Bukannya mikir, eh dia malah nyuruh gue minggir. Gue suruh dia ngantri, eh dia
malah ngatain gue. Tapi gue memilih untuk diam. Karena kalo gue bales lagi, gue
nggak ada bedanya ama sampah berbentuk orang ini. gue mengikuti alur antrian
sebagaimana seharusnya dan akhirnya masuk ke dalam.
Nggak lama setelah
itu ada teriakan dari luar gerbang kalo ada seorang wanita yang jatuh pingsan
di antara kerumunan orang-orang. Mereka memanggil panitia untuk mengatasi hal
itu, tapi sayangnya respon panitia begitu lambat, lebih lambat dari cewek yang turun
tangga pake high heels. Ah, sungguh
amat sangat mengecewakan !
Untuk acara Job Fair nya, sebetulnya cukup banyak
perusahaan yang bagus. Lowongan yang sesuai dengan yang gue cari juga cukup
banyak. Sayangnya, harga tiket masuknya Rp 40.000, terbilang cukup mahal untuk
sebuah acara dengan pelayanan, pengamanan, dan pengendalian massa yang buruk.
Acara ini merupakan
acara besar yang dipublikasikan secara nasional, diadakan di daerah ibukota,
dan di tempat yang cukup besar. Banyak orang luar Jakarta yang datang, bahkan
dari Sumatera, Kalimantan, hingga Sulawesi juga ada. Sudah bisa dipastikan
bahwa yang hadir bisa mencapai ribuan orang. Sudah seharusnya panitia
penyelenggara juga menyediakan sistem pengamanan yang sangat ketat, terutama
untuk mengatur barisan agar lebih tertib dan membuat sistem masuk yang baik
untuk mengurai kepadatan massa. Memang nggak mudah bikin event besar seperti
ini. Harus dilandasi oleh ilmu kepanitiaan yang baik dan makin bagus kalau
dilakukan oleh orang-orang yang sudah terlatih atau professional. Ngeliat
kepanitiaannya kayak gitu jadi bikin mikir, mungkin panitianya dulu kagak lulus
mabim kali ya. *eh
Well, ini memang
tulisan ungkapan kekecewaan terhadap panitia penyelenggara acara. Tapi sesungguhnya
ada satu hal yang paling bikin kecewa, yaitu peristiwa desak-desakan pas mau
masuk ke stadion itu. Terlepas bagaimana buruknya panitia mengatur barisan
massa, sebetulnya aksi desak-desakkan itu juga sangat memalukan. Memalukan
karena dilakukan oleh orang-orang yang notabene adalah kaum muda terpelajar.

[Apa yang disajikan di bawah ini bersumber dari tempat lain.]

Lemma fold_add_book_lookup (w : world) (markets : list Market.t)
    (acc : gmap string Book.t) (key : string) (b : Book.t) :
  fold_left (add_book w) markets acc !! key = Some b ->
  acc !! key = Some b \/
  exists m yes_id no_id rest,
    In m markets /\ market_key m = key /\
    Market.clobTokenIds m = Some (yes_id :: no_id :: rest) /\
    b = book_of w m yes_id no_id.
Proof.
  revert acc. induction markets as [|m ms IH]; intros acc; cbn [fold_left]; [now left|].
  intros H. destruct (IH _ H) as [Hacc|(m' & y & n & rest & Hin & Hk & Hc & Hb)].
  - unfold add_book in Hacc.
    destruct (Market.clobTokenIds m) as [[|y [|n rest]]|] eqn:Ec; try (now left).
    destruct (decide (market_key m = key)) as [<-|Hne].
    + rewrite lookup_insert_eq in Hacc. injection Hacc as <-.
      right. exists m, y, n, rest. repeat split; [now left|exact Ec].
    + rewrite lookup_insert_ne in Hacc by exact Hne. now left.
  - right. exists m', y, n, rest. repeat split; try assumption. now right.
Qed.

(** Property X22.  [fetch_orderbook_depth]: every book of the result, under
    a key, is the book of a market of the list with that key and at least
    two token ids, with the market's question and strike and the entries of
    its first two tokens; the last market of the list, when it has two
    token ids, is the one found under its key (a later market replaces an
    earlier one with the same key); a last market with fewer than two
    token ids, or ids that do not parse, adds nothing; and there are at
    most as many books as markets. *)
Theorem fetch_orderbook_depth_books (w : world) (markets : list Market.t) :
  (forall key b, fetch_orderbook_depth w markets !! key = Some b ->
     exists m yes_id no_id rest,
       In m markets /\ market_key m = key /\
       Market.clobTokenIds m = Some (yes_id :: no_id :: rest) /\
       b = book_of w m yes_id no_id) /\
  (forall before m yes_id no_id rest,
     markets = (before ++ [m])%list ->
     Market.clobTokenIds m = Some (yes_id :: no_id :: rest) ->
     fetch_orderbook_depth w markets !! market_key m = Some (book_of w m yes_id no_id)) /\
  (forall before m,
     markets = (before ++ [m])%list ->
     (Market.clobTokenIds m = None \/ Market.clobTokenIds m = Some []
      \/ exists t, Market.clobTokenIds m = Some [t]) ->
     fetch_orderbook_depth w markets = fetch_orderbook_depth w before) /\
  (size (fetch_orderbook_depth w markets) <= List.length markets)%nat.
Proof.
  rewrite fetch_orderbook_depth_fold. split; [|split; [|split]].
  - intros key b H. destruct (fold_add_book_lookup w markets ∅ key b H) as [H0|H1].
    + rewrite lookup_empty in H0. discriminate.
    + exact H1.
  - intros before m y n rest -> Hc. rewrite fold_left_app. cbn [fold_left].
    unfold add_book at 1. rewrite Hc. apply lookup_insert_eq.
  - intros before m -> Hc. rewrite fetch_orderbook_depth_fold, fold_left_app.
    cbn [fold_left]. unfold add_book at 1.
    destruct Hc as [->|[->|[t ->]]]; reflexivity.
  - assert (H : forall acc, (size (fold_left (add_book w) markets acc)
                             <= size acc + List.length markets)%nat).
    { induction markets as [|m ms IH]; intros acc; cbn [fold_left List.length]; [lia|].
      specialize (IH (add_book w acc m)).
      assert (Hs : (size (add_book w acc m) <= S (size acc))%nat).
      { unfold add_book. destruct (Market.clobTokenIds m) as [[|y [|n rest]]|]; try lia.
        destruct (acc !! market_key m) eqn:El.
        - rewrite map_size_insert_Some by eauto. lia.
        - rewrite map_size_insert_None by exact El. lia. }
      lia. }
    specialize (H ∅). rewrite map_size_empty in H. lia.
Qed.
Lemma findRelevantKnowledge_example :
  map Topic
    (findRelevantKnowledge asciiLower exampleEngine "Syarat PT, ISO, merek dan NIB?")
  = ["Pendirian PT"; "ISO"; "HAKI"]
  /\ (length
        (findRelevantKnowledge asciiLower exampleEngine "Syarat PT, ISO, merek dan NIB?")
      <= 3)%nat.
Proof.
  split; [vm_compute; reflexivity|].
  exact (proj1 (findRelevantKnowledge_first_three asciiLower exampleEngine
                  "Syarat PT, ISO, merek dan NIB?")).
Defined.

Lemma reaper_example :
  min_int64 < 2 <= max_int64
  /\ now reliableEnv (step worldCreated) = 3
  /\ LastMessageAt <$> sessionDocs worldCreated !! "doc2" = Some 0
  /\ storedStatus (snd (CleanupInactiveSessions reliableEnv 2 worldCreated)) "doc2"
     = Some StatusClosed
  /\ sessionDocs (snd (CleanupInactiveSessions reliableEnv 3 worldCreated)) !! "doc2"
     = sessionDocs worldCreated !! "doc2".
Proof.
  assert (H2 : min_int64 < 2 <= max_int64) by (vm_compute; split; [done | discriminate]).
  assert (H3 : min_int64 < 3 <= max_int64) by (vm_compute; split; [done | discriminate]).
  split; [exact H2|]. split; [reflexivity|]. split; [vm_compute; reflexivity|].
  destruct (reaper_closes_exactly_overdue reliableEnv reliableEnv_store
              worldCreated 2 H2) as (_ & Hclose & _).
  destruct (reaper_closes_exactly_overdue reliableEnv reliableEnv_store
              worldCreated 3 H3) as (_ & _ & Hkeep & _).
  split.
  - edestruct (Hclose "doc2") as (doc' & t & Hl & Hst & _).
    + vm_compute. reflexivity.
    + split; [by left | vm_compute; reflexivity].
    + unfold storedStatus. rewrite Hl. simpl. by rewrite Hst.
  - destruct (sessionDocs worldCreated !! "doc2") as [doc|] eqn:Hdoc;
      [|vm_compute in Hdoc; discriminate Hdoc].
    apply Hkeep; [exact Hdoc|]. intros [_ Hlt].
    vm_compute in Hdoc. injection Hdoc as <-. vm_compute in Hlt. discriminate Hlt.
Defined.
(** A status that came in failed makes [get_assets] return [None] instead of
    a list, after it has read the cache. *)
Theorem get_assets_failed_status_returns_None asset_info_id c i d g rest w :
  scraper_disabled (self w) = false ->
  candidate (self w) = Some c ->
  c !! "id" = Some i ->
  status_ok (status_dic w) = false ->
  disk_caches (self w) !! (CACHE_INTERNAL, cache_key (self w)) = Some d ->
  result_ d = Some (g :: rest) ->
  get_assets E asset_info_id w
  = (Ret None,
     log_event (CacheLoad CACHE_INTERNAL (cache_key (self w)))
       (log_event (CacheCheck CACHE_INTERNAL (cache_key (self w))) w)).
Proof.
  intros Hen Hc Hid Hst Hcache Hres. unfold get_assets.
  unfold bind at 1. unfold gets at 1. rewrite Hen.
  erewrite bind_Ret; [|unfold candidate_id, getitem; run; rewrite Hc, Hid;
                       reflexivity].
  erewrite bind_Ret by (apply internal_cache_payload_hit; exact Hcache).
  unfold first_game, get_status. rewrite Hres. run. cbn. rewrite Hst.
  reflexivity.
Qed.

(** [get_assets] returns at most one entry.  It returns none when the raw
    field of the requested kind is absent, and none at all for the box-back
    and cartridge kinds, whatever the record holds. *)
Theorem get_assets_at_most_one_entry asset_info_id c i d g rest w :
  scraper_disabled (self w) = false ->
  candidate (self w) = Some c ->
  c !! "id" = Some i ->
  status_ok (status_dic w) = true ->
  disk_caches (self w) !! (CACHE_INTERNAL, cache_key (self w)) = Some d ->
  result_ d = Some (g :: rest) ->
  exists asset_list,
    fst (get_assets E asset_info_id w) = Ret (Some asset_list) /\
    (length asset_list <= 1)%nat /\
    (asset_info_id = ASSET_BOXBACK_ID \/ asset_info_id = ASSET_CARTRIDGE_ID ->
     asset_list = []) /\
    (forall field label,
       (asset_info_id, field, label) ∈ spec_asset_triples ->
       g !! field = None -> asset_list = []).
Proof.
  intros Hen Hc Hid Hst Hcache Hres.
  eexists. split; [eapply get_assets_by_kind; eauto|].
  rewrite triples_of_kind. repeat split.
  - destruct asset_info_id; cbn [omap list_omap fst snd];
      try match goal with |- context [g !! ?k] => destruct (g !! k) end;
      cbn; lia.
  - intros [->| ->]; reflexivity.
  - intros field label Hin Hnone. unfold spec_asset_triples in Hin.
    repeat rewrite elem_of_cons in Hin.
    destruct Hin as [Heq|[Heq|[Heq|[Heq|[Heq|Hnil]]]]];
      try (by apply elem_of_nil in Hnil);
      injection Heq as -> -> ->; cbn; rewrite Hnone; reflexivity.
Qed.

(** Every kind the scraper declares as supported is served: it has a raw
    field whose presence in the cached record makes [get_assets] return
    exactly one entry, carrying that field's value as URL. *)
Theorem supported_kind_is_served asset_info_id :
  supports_asset_ID asset_info_id = true ->
  exists field,
    forall c i d (g : gameinfo_dic) rest url w,
      scraper_disabled (self w) = false ->
      candidate (self w) = Some c ->
      c !! "id" = Some i ->
      status_ok (status_dic w) = true ->
      disk_caches (self w) !! (CACHE_INTERNAL, cache_key (self w)) = Some d ->
      result_ d = Some (g :: rest) ->
      g !! field = Some url ->
      exists entry,
        fst (get_assets E asset_info_id w) = Ret (Some [entry]) /\
        entry !! "asset_ID" = Some (VAsset asset_info_id) /\
        entry !! "url" = Some (VScalar url).
Proof.
  intros Hsup.
  destruct asset_info_id; try discriminate Hsup;
    [exists "url_image_title" | exists "url_image_ingame"
    | exists "url_image_cabinet" | exists "url_image_flyer"];
    intros c i d g rest url w Hen Hc Hid Hst Hcache Hres Hurl;
    (eexists; split;
     [erewrite get_assets_by_kind by eauto; rewrite triples_of_kind;
      cbn; rewrite Hurl; reflexivity
     |split; apply spec_asset_entry_lookup]).
Qed.

(** The derived list keeps the fixed order: the kinds of the entries of
    [_retrieve_all_assets], read in order, are a sublist of banner, title,
    snap, box-front, flyer; so there are at most five entries and no kind
    occurs twice. *)
Theorem _retrieve_all_assets_kinds_in_order (g : gameinfo_dic) :
  (fun a : gmap string pyval => a !! "asset_ID")
    <$> _retrieve_all_assets E g
  `sublist_of`
  (Some <$> (VAsset <$> [ASSET_BANNER_ID; ASSET_TITLE_ID; ASSET_SNAP_ID;
                         ASSET_BOXFRONT_ID; ASSET_FLYER_ID])) /\
  (length (_retrieve_all_assets E g) <= 5)%nat.
Proof.
  assert (Hsub :
    (fun a : gmap string pyval => a !! "asset_ID")
      <$> _retrieve_all_assets E g
    `sublist_of`
    (Some <$> (VAsset <$> [ASSET_BANNER_ID; ASSET_TITLE_ID; ASSET_SNAP_ID;
                           ASSET_BOXFRONT_ID; ASSET_FLYER_ID]))).
  { rewrite _retrieve_all_assets_spec.
    unfold spec_derive_assets, spec_asset_triples.
    cbn [omap list_omap fst snd fmap list_fmap].
    destruct (g !! "url_image_marquee"), (g !! "url_image_title"),
      (g !! "url_image_ingame"), (g !! "url_image_cabinet"),
      (g !! "url_image_flyer");
      cbn [fmap option_fmap option_map list_fmap];
      rewrite ?spec_asset_entry_kind;
      repeat first [ apply sublist_nil_l
                   | apply sublist_skip
                   | apply sublist_cons ]. }
  split; [exact Hsub|].
  apply sublist_length in Hsub. rewrite !length_fmap in Hsub. exact Hsub.
Qed.

End ExtractorMore.

(** * Resolution followed by extraction *)

Section Session.
Variable E : collaborators.
Variables (search_term : string) (rom_FN : FileName)
          (rom_checksums_FN : option FileName) (platform : string).

Local Abbreviation url := (query_url (getBaseNoExt rom_FN)).



(** A resolution that finds no record caches nothing: if the key was not
    cached before, [get_metadata] right after it raises the logic error. *)
Theorem no_match_then_get_metadata_fails raw d w :
  scraper_disabled (self w) = false ->
  status_ok (status_dic w) = true ->
  get_URL E url = (Some raw, 200) ->
  json_loads E raw = Some (JDict d) ->
  result_ d = Some [] ->
  disk_caches (self w) !! (CACHE_INTERNAL, cache_key (self w)) = None ->
  exists w1,
    get_candidates E search_term rom_FN rom_checksums_FN platform w
    = (Ret (Some []), w1) /\
    fst (get_metadata E w1) = Raise (ValueError "Logic error").
Proof.
  intros Hen Hst Hurl Hjs Hres Hmiss.
  rewrite (get_candidates_fetched E search_term rom_FN rom_checksums_FN
             platform raw (JDict d)) by assumption.
  unfold get_candidates_policy, getitem_result. rewrite Hres. run.
  eexists. split; [reflexivity|].
  unfold get_metadata. unfold bind at 1. unfold gets at 1. cbn. rewrite Hen.
  erewrite bind_Raise by (apply internal_cache_payload_miss; exact Hmiss).
  reflexivity.
Qed.

End Session.

Section ResolveURL.
Variable E : collaborators.

(** Resolving an asset that [get_assets] returned gives the raw field's value
    twice over, as URL and as URL for the log (nothing is cleaned), the same
    value the entry carries as thumbnail; the state is not touched.  The
    file extension is [png] whatever the asset. *)
Theorem resolve_asset_URL_of_returned_asset asset_info_id c i d g rest w
    asset_list selected_asset :
  scraper_disabled (self w) = false ->
  candidate (self w) = Some c ->
  c !! "id" = Some i ->
  status_ok (status_dic w) = true ->
  disk_caches (self w) !! (CACHE_INTERNAL, cache_key (self w)) = Some d ->
  result_ d = Some (g :: rest) ->
  fst (get_assets E asset_info_id w) = Ret (Some asset_list) ->
  selected_asset ∈ asset_list ->
  exists field raw_url,
    g !! field = Some raw_url /\
    selected_asset !! "url_thumb" = Some (VScalar raw_url) /\
    (forall w',
       resolve_asset_URL selected_asset w'
       = (Ret (VScalar raw_url, VScalar raw_url), w')) /\
    resolve_asset_URL_extension selected_asset (VScalar raw_url) = "png".
Proof.
  intros Hen Hc Hid Hst Hcache Hres Hrun Hin.
  erewrite get_assets_by_kind in Hrun by eauto.
  injection Hrun as <-.
  apply list_elem_of_omap in Hin as ([[kind field] label] & _ & Hentry).
  cbn in Hentry. apply fmap_Some in Hentry as (raw_url & Hfield & ->).
  exists field, raw_url.
  destruct (spec_asset_entry_lookup E kind label raw_url)
    as (_ & _ & Hthumb & Hurl).
  repeat split; try assumption.
  intros w'. unfold resolve_asset_URL. rewrite Hurl. reflexivity.
Qed.

End ResolveURL.

Section MoreScenario.
Import Scenario Cases.

Lemma get_metadata_missing_field_witness :
  scraper_disabled (self partial) = false /\
  dino_without_history !! "history" = None /\
  exists missing w',
    get_metadata E0 partial = (Raise (KeyError missing), w') /\
    dino_without_history !! missing = None.
Proof.
  split; [reflexivity|]. split; [reflexivity|].
  destruct (get_metadata_missing_field E0 partial_payload
              dino_without_history [] "history" partial)
    as (missing & w' & Hrun & _ & Hnone); try reflexivity.
  - in_list.
  - exists missing, w'. split; assumption.
Defined.

Lemma extraction_on_recordless_payload_witness :
  scraper_disabled (self cached) = false /\
  result_ empty_payload = Some [] /\
  fst (get_metadata E0 cached) = Raise IndexError /\
  fst (get_assets E0 ASSET_SNAP_ID cached) = Raise IndexError.
Proof.
  split; [reflexivity|]. split; [reflexivity|].
  apply (extraction_on_recordless_payload E0 ASSET_SNAP_ID
           (<["id" := SStr "dino"]> ∅) (SStr "dino") empty_payload cached);
    first [reflexivity | exact I].
Defined.

Lemma get_assets_failed_status_returns_None_witness :
  scraper_disabled (self resolved_failed) = false /\
  status_ok (status_dic resolved_failed) = false /\
  fst (get_assets E0 ASSET_SNAP_ID resolved_failed) = Ret None.
Proof.
  split; [reflexivity|]. split; [reflexivity|].
  rewrite (get_assets_failed_status_returns_None E0 ASSET_SNAP_ID
             (<["id" := SStr "dino"]> ∅) (SStr "dino") dino_payload dino []
             resolved_failed); reflexivity.
Defined.

Lemma get_assets_at_most_one_entry_witness :
  scraper_disabled (self resolved) = false /\
  status_ok (status_dic resolved) = true /\
  exists asset_list,
    fst (get_assets E0 ASSET_FLYER_ID resolved) = Ret (Some asset_list) /\
    (length asset_list <= 1)%nat.
Proof.
  split; [reflexivity|]. split; [reflexivity|].
  destruct (get_assets_at_most_one_entry E0 ASSET_FLYER_ID
              (<["id" := SStr "dino"]> ∅) (SStr "dino") dino_payload dino []
              resolved)
    as (asset_list & Hrun & Hlen & _); try reflexivity.
  exists asset_list. split; assumption.
Defined.

Lemma supported_kind_is_served_witness :
  supports_asset_ID ASSET_SNAP_ID = true /\
  exists field : string,
    forall c i d (g : gameinfo_dic) rest url w,
      scraper_disabled (self w) = false ->
      candidate (self w) = Some c ->
      c !! "id" = Some i ->
      status_ok (status_dic w) = true ->
      disk_caches (self w) !! (CACHE_INTERNAL, cache_key (self w)) = Some d ->
      result_ d = Some (g :: rest) ->
      g !! field = Some url ->
      exists entry,
        fst (get_assets E0 ASSET_SNAP_ID w) = Ret (Some [entry]) /\
        entry !! "asset_ID" = Some (VAsset ASSET_SNAP_ID) /\
        entry !! "url" = Some (VScalar url).
Proof.
  split; [reflexivity|].
  apply (supported_kind_is_served E0 ASSET_SNAP_ID). reflexivity.
Defined.


Lemma no_match_then_get_metadata_fails_witness :
  scraper_disabled (self fresh) = false /\
  disk_caches (self fresh) !! (CACHE_INTERNAL, cache_key (self fresh)) = None /\
  exists w1,
    get_candidates E0 term (rom "nomatch") None "MAME" fresh
    = (Ret (Some []), w1) /\
    fst (get_metadata E0 w1) = Raise (ValueError "Logic error").
Proof.
  split; [reflexivity|]. split; [reflexivity|].
  apply (no_match_then_get_metadata_fails E0 term (rom "nomatch") None
           "MAME" "zero" empty_payload fresh); reflexivity.
Defined.

Lemma resolve_asset_URL_of_returned_asset_witness :
  scraper_disabled (self resolved) = false /\
  status_ok (status_dic resolved) = true /\
  exists field raw_url,
    dino !! field = Some raw_url /\
    forall w',
      resolve_asset_URL
        (spec_asset_entry E0 ASSET_SNAP_ID "Snap screenshot"
           (SStr "http://.../dino_snap.png")) w'
      = (Ret (VScalar raw_url, VScalar raw_url), w').
Proof.
  split; [reflexivity|]. split; [reflexivity|].
  destruct (resolve_asset_URL_of_returned_asset E0 ASSET_SNAP_ID
              (<["id" := SStr "dino"]> ∅) (SStr "dino") dino_payload dino []
              resolved
              [spec_asset_entry E0 ASSET_SNAP_ID "Snap screenshot"
                 (SStr "http://.../dino_snap.png")]
              (spec_asset_entry E0 ASSET_SNAP_ID "Snap screenshot"
                 (SStr "http://.../dino_snap.png")))
    as (field & raw_url & Hfield & _ & Hresolve & _);
    try (vm_compute; reflexivity).
  - apply list_elem_of_here.
  - exists field, raw_url. split; assumption.
Defined.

Tak ada lah arti sekolah tinggi, tapi antri saja tidak bisa. Apalagi para pria
yang melompati pagar pembatas untuk menerobos dan berebut dengan wanita, entah
bagaimana pria-pria itu akan memimpin rumah tangganya nanti. Loh kok jadi
kemana-mana gini ya bahasannya hihihi.
Ya, intinya semua
hal yang dilakukan harus berdasarkan dengan ilmu. Bikin acara harus ada ilmu.
Jadi peserta acara juga harus pake ilmu. Tapi berilmu saja itu tidak cukup,
harus dibarengi juga dengan akhlak yang baik. Semoga kita bisa menjadi bagian
dari orang-orang yang berilmu dan berakhlak baik.
Semoga bermanfaat.
Tetap semangat J
Comments
Post a Comment
ayo dikomen...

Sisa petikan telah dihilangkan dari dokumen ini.